- PROBLEM TO WORK ON
Locate the line that contains "call QOpenGLBuffer_init;;" in the entries below, then repeat it and every following line through the line that contains "(* len(theBytes): struct.pack", exactly, and no others.
─── DATA ───
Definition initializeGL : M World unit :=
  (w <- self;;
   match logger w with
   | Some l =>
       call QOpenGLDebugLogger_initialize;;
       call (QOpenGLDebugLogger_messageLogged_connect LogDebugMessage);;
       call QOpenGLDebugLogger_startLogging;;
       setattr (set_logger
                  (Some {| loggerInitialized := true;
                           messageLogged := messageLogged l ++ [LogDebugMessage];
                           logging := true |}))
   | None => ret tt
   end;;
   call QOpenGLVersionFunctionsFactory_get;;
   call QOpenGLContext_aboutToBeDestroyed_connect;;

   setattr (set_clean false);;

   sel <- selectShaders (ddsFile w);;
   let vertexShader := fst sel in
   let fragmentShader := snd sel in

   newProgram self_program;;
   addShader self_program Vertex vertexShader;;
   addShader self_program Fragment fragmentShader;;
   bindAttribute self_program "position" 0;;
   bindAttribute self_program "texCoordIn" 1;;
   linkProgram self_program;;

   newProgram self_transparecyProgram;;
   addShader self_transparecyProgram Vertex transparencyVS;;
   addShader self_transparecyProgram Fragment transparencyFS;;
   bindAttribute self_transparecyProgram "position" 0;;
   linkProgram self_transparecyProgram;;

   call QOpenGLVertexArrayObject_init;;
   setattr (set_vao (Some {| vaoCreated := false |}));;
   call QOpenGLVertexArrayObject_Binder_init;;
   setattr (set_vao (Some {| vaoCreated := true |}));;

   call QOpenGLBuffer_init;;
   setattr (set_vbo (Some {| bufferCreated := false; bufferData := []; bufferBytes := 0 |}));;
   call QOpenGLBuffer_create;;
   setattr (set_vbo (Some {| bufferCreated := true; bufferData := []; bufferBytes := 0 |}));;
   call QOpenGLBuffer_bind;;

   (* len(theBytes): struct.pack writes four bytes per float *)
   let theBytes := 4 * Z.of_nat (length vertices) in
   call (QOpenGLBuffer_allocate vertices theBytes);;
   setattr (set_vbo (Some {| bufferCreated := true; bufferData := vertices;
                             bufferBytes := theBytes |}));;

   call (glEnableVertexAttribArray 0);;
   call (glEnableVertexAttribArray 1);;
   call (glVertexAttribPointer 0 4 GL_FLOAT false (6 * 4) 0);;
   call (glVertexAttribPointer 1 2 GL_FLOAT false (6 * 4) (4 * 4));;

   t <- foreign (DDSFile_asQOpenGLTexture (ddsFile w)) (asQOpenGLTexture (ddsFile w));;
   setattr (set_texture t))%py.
───
- SOLUTION FOR THIS EXERCISE
   call QOpenGLBuffer_init;;
   setattr (set_vbo (Some {| bufferCreated := false; bufferData := []; bufferBytes := 0 |}));;
   call QOpenGLBuffer_create;;
   setattr (set_vbo (Some {| bufferCreated := true; bufferData := []; bufferBytes := 0 |}));;
   call QOpenGLBuffer_bind;;

   (* len(theBytes): struct.pack writes four bytes per float *)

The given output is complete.